Well, the thing is that despite its ancient and modern forms being the same, if we go to the intervening period of Middle English, we will find a difference. Let’s take this example from 1398. It comes from Trevisa’s translation of Bartholomaeus Anglicus’s De Proprietatibus Rerum – On the Properties of things. I have mentioned this work before – it is a kind of early encyclopaedia.
Among alle the bestes of þe erþe, þe lomb is þe most Innocent, softe, and mylde.
Among all the beasts of the earth, the lamb is the most innocent, soft and mild.
As you can see in this example, lamb is lomb. It also appears in Middle English as lombbe, loumbe, lomp, lomber. Occasionally, it is also lambre, lambur, lamp. Does the frequent appearance of the /r/ suggest a pronunciation that crept into Middle English, different from Old English, but that was lost again before the modern era? Read on and find out!
Now let’s look at our example from Old English. This comes from the Homilies of Aelfric, dating to around 990.
Hé gefullode ðone wulf and geworhte tó lambe
He baptised the wolf and made it a lamb
The word in this example looks more like what we recognize today.
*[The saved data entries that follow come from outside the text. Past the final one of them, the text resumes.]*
Fixpoint b64_quads (l : list ascii) : option (list byte) :=
  match l with
  | [] => Some []
  | a :: b :: c :: d :: rest =>
      match b64_digit a, b64_digit b with
      | Some x, Some y =>
          let hi := (x * 64 + y)%N in
          if is_pad c && is_pad d then
            match rest with
            | [] => Some (octet (hi / 16))
            | _ => None
            end
          else
            match b64_digit c with
            | None => None
            | Some z =>
                let mid := (hi * 64 + z)%N in
                if is_pad d then
                  match rest with
                  | [] => Some (octet (mid / 1024) ++ octet (mid / 4))
                  | _ => None
                  end
                else
                  match b64_digit d, b64_quads rest with
                  | Some t, Some tail =>
                      let n := (mid * 64 + t)%N in
                      Some (octet (n / 65536) ++ octet (n / 256) ++ octet n ++ tail)
                  | _, _ => None
                  end
            end
      | _, _ => None
      end
  | _ => None
  end.

Definition b64decode_rfc4648 (s : string) : result (list byte) :=
  match b64_quads (list_ascii_of_string s) with
  | Some b => Ok b
  | None => Raise BinasciiError
  end.

Definition example_certificate : certificate :=
  {| fingerprint_sha256 := "5f70bf18a086007016e948b04aed3b82103a36bea41755b6cddfaf10ace3c6ef";
     subject_organization_name := Some ["Example Org"];
     subject_common_names := Some ["www.example.com"];
     subject_dns_names := Some ["www.example.com"; "api.example.org"];
     not_after := 1000;
     raw := "MAAA";
     ct_log_type := "";
     zones := [];
     sources := ["aviator"];
     source_id := ∅;
     isExpired := false;
     marinus_updated := 0 |}.

(** A parser that recognises every non-empty byte string as
    [example_certificate] and nothing else. *)
Definition example_parse_data (der_cert : option (list byte)) (source : string)
    : option certificate :=
  match der_cert with
  | Some (_ :: _) => Some example_certificate
  | _ => None
  end.

Definition example_externals : Externals :=
  {| b64decode := b64decode_rfc4648;
     parse_data := example_parse_data;
     CT_LOG_MAP := {[ "aviator" := "ct.googleapis.com/aviator" ]} |}.

(** Leaves: an X.509 entry with declared length 1 and a consistent
    payload; the same with declared length 5; a precertificate entry. *)
Definition leaf_x509 : string := "AAAAAAAASZYC0gAAAAABMAAA".
Definition leaf_mismatch : string := "AAAAAAAASZYC0gAAAAAFMAAA".
Definition leaf_precert : string := "AAAAAAAASZYC0gABAAAAAA==".

Definition entry_x509 : entry := {| leaf_input := leaf_x509; extra_data := Some "" |}.
Definition entry_mismatch : entry := {| leaf_input := leaf_mismatch; extra_data := Some "" |}.
Definition entry_precert : entry :=
  {| leaf_input := leaf_precert; extra_data := Some "AAACMDEyMw==" |}.
Definition entry_empty_leaf : entry := {| leaf_input := ""; extra_data := None |}.

Definition example_args (start : Z) : arguments :=
  {| log_source := "aviator";
     include_precerts := true;
     download_methods := "dbOnly";
     starting_index := start;
     cert_save_location := "/mnt/workspace/";
     save_type := "PEM" |}.

Definition initial_state (collection : list certificate) : state :=
  {| ct_collection := collection; trace := []; requests_sent := 0; clock_reads := 0 |}.

(** [n] entries, all [entry_x509] but the one at [bad], which fails its
    length check. *)
Definition batch_with_mismatch (n bad : nat) : list entry :=
  <[bad := entry_mismatch]> (replicate n entry_x509).

(** A log of 300 entries that answers a request with exactly
    [end - start] entries: 256 for the first request and 44 for the
    second; the entry at index 150 fails its length check. *)
Definition world_exact_window : world :=
  {| session_get := λ k url,
       match k with
       | O => Responds 200 (Document (JsonEntries (batch_with_mismatch 256 150)))
       | _ => Responds 200 (Document (JsonEntries (replicate 44 entry_x509)))
       end;
     datetime_now := λ k, 5000 + Z.of_nat k;
     datetime_utcnow := 5000;
     distinct_zones := ["example.com"];
     SSL_Orgs := [] |}.


(** A log whose first answer is a read timeout and whose second answer
    would have been the batch. *)
Definition world_one_timeout : world :=
  {| session_get := λ k url,
       match k with
       | O => Fails ReadTimeout
       | _ => Responds 200 (Document (JsonEntries [entry_x509]))
       end;
     datetime_now := λ k, 5000 + Z.of_nat k;
     datetime_utcnow := 5000;
     distinct_zones := ["example.com"];
     SSL_Orgs := [] |}.

(** The same with a connect timeout, which is what the session raises
    when the connection attempts of the adapter have all timed out. *)
Definition world_connect_timeout : world :=
  {| session_get := λ k url,
       match k with
       | O => Fails ConnectTimeout
       | _ => Responds 200 (Document (JsonEntries [entry_x509]))
       end;
     datetime_now := λ k, 5000 + Z.of_nat k;
     datetime_utcnow := 5000;
     distinct_zones := ["example.com"];
     SSL_Orgs := [] |}.

(** Stored records carrying the ids 5, 12 and 9 of the source. *)
Definition record_with_id (fp : string) (id : Z) : certificate :=
  with_id_and_zones
    {| fingerprint_sha256 := fp;
       subject_organization_name := None;
       subject_common_names := None;
       subject_dns_names := None;
       not_after := 1000;
       raw := "";
       ct_log_type := "CERTIFICATE";
       zones := ["example.com"];
       sources := ["aviator"];
       source_id := ∅;
       isExpired := false;
       marinus_updated := 0 |}
    "aviator" id ["example.com"].

Definition example_collection : list certificate :=
  [record_with_id "aa" 5; record_with_id "bb" 12; record_with_id "cc" 9].

(** A certificate that only carries names, for the examples of the
    zone filter. *)
Definition cert_with_names (common_names dns_names : option (list string)) : certificate :=
  {| fingerprint_sha256 := "";
     subject_organization_name := None;
     subject_common_names := common_names;
     subject_dns_names := dns_names;
     not_after := 0;
     raw := "";
     ct_log_type := "";
     zones := [];
     sources := [];
     source_id := ∅;
     isExpired := false;
     marinus_updated := 0 |}.

(** Appending the elements of [l] that are not yet present, one by one:
    the common shape of the two loops of the filter. *)
Definition append_new (acc l : list string) : list string :=
  fold_left (λ acc z, if bool_decide (z ∈ acc) then acc else acc ++ [z]) l acc.

(** A record expired in [c] is still there, and still expired, in [c']. *)
Definition expired_kept (c c' : list certificate) : Prop :=
  ∀ i d, c !! i = Some d → isExpired d = true →
         ∃ d', c' !! i = Some d' ∧ isExpired d' = true.

(** ** Reasoning about programs

    [stable R m]: however [m] ends, the final state is related to the
    initial one by [R].  [returns m P]: from every state, [m] returns
    normally with a value satisfying [P]. *)
Definition stable {A} (R : state → state → Prop) (m : prog A) : Prop :=
  ∀ s o s', m s = (o, s') → R s s'.

Definition returns {A} (m : prog A) (P : A → Prop) : Prop :=
  ∀ s, ∃ a s', m s = (Returns a, s') ∧ P a.

(** The store keeps its expired records. *)
Definition keeps_expired (s s' : state) : Prop :=
  expired_kept (ct_collection s) (ct_collection s').

(** No request is sent. *)
Definition sends_nothing (s s' : state) : Prop :=
  requests_sent s' = requests_sent s
  ∧ requested (trace s') = requested (trace s).

(** The target of the request for the entries from [a] to [b]. *)
Definition entries_url (url : string) (a b : Z) : string :=
  ("https://" +:+ url) +:+ "/ct/v1/get-entries?start=" +:+ str a +:+ "&end=" +:+ str b.



(** The state once a GET to [url] has been sent. *)
Definition after_get (url : string) (s : state) : state :=
  {| ct_collection := ct_collection s;
     trace := trace s ++ [Get url];
     requests_sent := S (requests_sent s);
     clock_reads := clock_reads s |}.

(** The state once the job error has been recorded. *)
Definition after_job_error (s : state) : state :=
  {| ct_collection := ct_collection s;
     trace := trace s ++ [RecordJobError];
     requests_sent := requests_sent s;
     clock_reads := clock_reads s |}.

(** The crawl loop of the examples: source [aviator], 300 entries in the
    tree, starting at index 0 on an empty store. *)
Definition example_run (w : world) (fuel : nat) : outcome Z * state :=
  @main_while example_externals w fuel (example_args 0) "aviator"
    "ct.googleapis.com/aviator" "/mnt/workspace/" "dbOnly" "PEM" 300 0
    (initial_state []).

(** The 18 bytes of [leaf_x509]: 12 header bytes with entry type 0, the
    declared length 1, one certificate byte and the two trailing bytes. *)
Definition leaf_x509_bytes : list byte :=
  [x00; x00; x00; x00; x00; x00; x49; x96; x02; xd2; x00; x00;
   x00; x00; x01; x30; x00; x00].

(** A log of one entry whose leaf is the empty string. *)
Definition world_empty_leaf : world :=
  {| session_get := λ k url,
       match k with
       | O => Responds 200 (Document (JsonSth 1))
       | _ => Responds 200 (Document (JsonEntries [entry_empty_leaf]))
       end;
     datetime_now := λ k, 5000 + Z.of_nat k;
     datetime_utcnow := 5000;
     distinct_zones := ["example.com"];
     SSL_Orgs := [] |}.

(** [example_certificate] as the crawl of a source hands it to the
    upsert, found at index [id]. *)
Definition sighting (source : string) (id : Z) : certificate :=
  with_id_and_zones (with_ct_log_type example_certificate "CERTIFICATE")
    source id ["example.com"].

(** A store holding an earlier sighting of [example_certificate] by the
    source [aviator], an unrelated record, and an expired record. *)
Definition example_store : list certificate :=
  [sighting "aviator" 7;
   record_with_id "bb" 12;
   with_isExpired (record_with_id "cc" 9) true].

(** An entry whose leaf has the entry type 2, unknown to RFC 6962, with a
    consistent declared length, and the same with a wrong one. *)
Definition leaf_unknown_type : string := "AAAAAAAASZYC0gACAAABMAAA".
Definition leaf_unknown_type_mismatch : string := "AAAAAAAASZYC0gACAAAFMAAA".
Definition leaf_unknown_type_bytes : list byte :=
  [x00; x00; x00; x00; x00; x00; x49; x96; x02; xd2; x00; x02;
   x00; x00; x01; x30; x00; x00].

Definition entry_unknown_type : entry :=
  {| leaf_input := leaf_unknown_type; extra_data := None |}.
Definition entry_unknown_type_mismatch : entry :=
  {| leaf_input := leaf_unknown_type_mismatch; extra_data := None |}.

(** A precertificate entry without extra data, and one whose extra data
    is not Base64. *)
Definition entry_precert_no_extra : entry :=
  {| leaf_input := leaf_precert; extra_data := None |}.
Definition entry_precert_bad_extra : entry :=
  {| leaf_input := leaf_precert; extra_data := Some "A" |}.

(** A log whose tree head cannot be fetched: every answer is a 404. *)
Definition world_unavailable : world :=
  {| session_get := λ k url, Responds 404 Malformed;
     datetime_now := λ k, 5000 + Z.of_nat k;
     datetime_utcnow := 5000;
     distinct_zones := ["example.com"];
     SSL_Orgs := [] |}.

(** A log that answers every request with an empty list of entries. *)
Definition world_no_entries : world :=
  {| session_get := λ k url, Responds 200 (Document (JsonEntries []));
     datetime_now := λ k, 5000 + Z.of_nat k;
     datetime_utcnow := 5000;
     distinct_zones := ["example.com"];
     SSL_Orgs := [] |}.

(** The state once [ev] has been recorded. *)
Definition after_event (ev : event) (s : state) : state :=
  {| ct_collection := ct_collection s;
     trace := trace s ++ [ev];
     requests_sent := requests_sent s;
     clock_reads := clock_reads s |}.

(** A log that answers every request with 257 entries, whatever the
    window. *)
Definition world_overshoot : world :=
  {| session_get := λ k url,
       Responds 200 (Document (JsonEntries (replicate 257 entry_x509)));
     datetime_now := λ k, 5000 + Z.of_nat k;
     datetime_utcnow := 5000;
     distinct_zones := ["example.com"];
     SSL_Orgs := [] |}.

(** A run that tracks a zone and an organization foreign to
    [example_certificate]. *)
Definition world_untracked : world :=
  {| session_get := λ k url, Responds 200 (Document (JsonEntries [entry_x509]));
     datetime_now := λ k, 5000 + Z.of_nat k;
     datetime_utcnow := 5000;
     distinct_zones := ["unrelated.net"];
     SSL_Orgs := ["Another Org"] |}.

(** How a program ended, without the value it returned. *)
Inductive ending :=
  | Returned
  | RaisedWith (e : exn)
  | ExitedWith (code : Z)
  | Starved.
What does this mean? Does it suggest that either the word went through a circle in terms of pronunciation, and gradually returned to the starting point of Old English, or that it remained constant in some dialects of English, and those were the versions that prevailed?
Well, things are not so simple. The plural in Old English was lomberu. This provides us both with the /r/ and the /o/ vowel and it is not hard to imagine how a plural form might come to be used in the singular.
Can we trace the word further back in time? Well, we can, but not very far. A form has been proposed in Proto-Germanic – *lambaz. There are cognates in other Germanic languages, such as Dutch and German, that help to reconstruct this form. But there are no known cognates outside the Germanic languages, and it doesn’t seem to be related to another recognizable root.